Task to complete:
Search the data for the word "findMany" and copy every line where it occurs.
*** Opening Provided data ***
Definition findUnique (i : Id) (st : Store) : option PromptSubmission.t :=
  findUnique PromptSubmission.id i (promptSubmissions st).

Definition count (where_ : PromptSubmission.t -> bool) (st : Store) : nat :=
  length (List.filter where_ (promptSubmissions st)).

Definition findMany (where_ : PromptSubmission.t -> bool) (st : Store) : list PromptSubmission.t :=
  orderByCreatedAtDesc PromptSubmission.createdAt (List.filter where_ (promptSubmissions st)).

Definition create (row : PromptSubmission.t) : Async PromptSubmission.t :=
  fun st =>
    if hasId PromptSubmission.id (PromptSubmission.id row) (promptSubmissions st) then
      (inl (PrismaError "P2002"), st)
    else if negb (hasId Session.id (PromptSubmission.sessionId row) (sessions st)
                  && refOk Student.id (PromptSubmission.studentId row) (students st)
                  && refOk PromptSubmission.id (PromptSubmission.rootSubmissionId row)
                       (promptSubmissions st)
                  && refOk PromptSubmission.id (PromptSubmission.parentSubmissionId row)
                       (promptSubmissions st))
    then (inl (PrismaError "P2003"), st)
    else (inr row,
          mkStore (sessions st) (students st) (promptSubmissions st ++ [row])
                  (chatThreads st) (chatMessages st)).

Definition update (i : Id) (data : PromptSubmission.t -> PromptSubmission.t) :
    Async PromptSubmission.t :=
  fun st =>
    match findUnique i st with
    | None => (inl (PrismaError "P2025"), st)
    | Some row =>
        (inr (data row),
         mkStore (sessions st) (students st)
                 (List.map (fun r => if bool_decide (PromptSubmission.id r = i) then data r else r)
                           (promptSubmissions st))
                 (chatThreads st) (chatMessages st))
    end.

End prismaPromptSubmission.

Module prismaChatThread.

Definition findUnique (i : Id) (st : Store) : option ChatThread.t :=
  findUnique ChatThread.id i (chatThreads st).

Definition count (where_ : ChatThread.t -> bool) (st : Store) : nat :=
  length (List.filter where_ (chatThreads st)).

Definition create (row : ChatThread.t) : Async ChatThread.t :=
  fun st =>
    if hasId ChatThread.id (ChatThread.id row) (chatThreads st) then
      (inl (PrismaError "P2002"), st)
    else if negb (hasId Session.id (ChatThread.sessionId row) (sessions st)
                  && hasId Student.id (ChatThread.studentId row) (students st))
    then (inl (PrismaError "P2003"), st)
    else (inr row,
          mkStore (sessions st) (students st) (promptSubmissions st)
                  (chatThreads st ++ [row]) (chatMessages st)).

Definition update (i : Id) (data : ChatThread.t -> ChatThread.t) : Async ChatThread.t :=
  fun st =>
    match findUnique i st with
    | None => (inl (PrismaError "P2025"), st)
    | Some row =>
        (inr (data row),
         mkStore (sessions st) (students st) (promptSubmissions st)
                 (List.map (fun r => if bool_decide (ChatThread.id r = i) then data r else r)
                           (chatThreads st))
                 (chatMessages st))
    end.

End prismaChatThread.

Module prismaChatMessage.

Definition findMany (where_ : ChatMessage.t -> bool) (take : nat) (st : Store) :
    list ChatMessage.t :=
  List.firstn take (orderByCreatedAtDesc ChatMessage.createdAt
                      (List.filter where_ (chatMessages st))).

Definition create (row : ChatMessage.t) : Async ChatMessage.t :=
  fun st =>
    if hasId ChatMessage.id (ChatMessage.id row) (chatMessages st) then
      (inl (PrismaError "P2002"), st)
    else if negb (hasId ChatThread.id (ChatMessage.threadId row) (chatThreads st)
                  && refOk Student.id (ChatMessage.studentId row) (students st))
    then (inl (PrismaError "P2003"), st)
    else (inr row,
          mkStore (sessions st) (students st) (promptSubmissions st)
                  (chatThreads st) (chatMessages st ++ [row])).

End prismaChatMessage.

(** ** lib/session: the remaining edits of one submission *)

Definition getSubmissionWithRemainingEdits (submissionId : Id) (st : Store) :
    option (PromptSubmission.t * Z) :=
  match prismaPromptSubmission.findUnique submissionId st with
  | None => None
  | Some submission =>
      let rootId :=
        default (PromptSubmission.id submission) (PromptSubmission.rootSubmissionId submission) in
      let chainCount :=
        prismaPromptSubmission.count
          (fun s => (bool_decide (PromptSubmission.id s = rootId)
                     || bool_decide (PromptSubmission.rootSubmissionId s = Some rootId))
                    && bool_decide (PromptSubmission.status s = SUCCESS)) st in
      let remaining := Z.max 0 (3 - Z.of_nat chainCount) in
      Some (submission, remaining)
  end.

(** ** POST /api/images/generate *)

Module ImagesGenerate.

Record Body := mkBody { prompt : string; parentSubmissionId : option string }.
*** Closing Provided data ***
Answer for the task:
Definition findMany (where_ : PromptSubmission.t -> bool) (st : Store) : list PromptSubmission.t :=
Definition findMany (where_ : ChatMessage.t -> bool) (take : nat) (st : Store) :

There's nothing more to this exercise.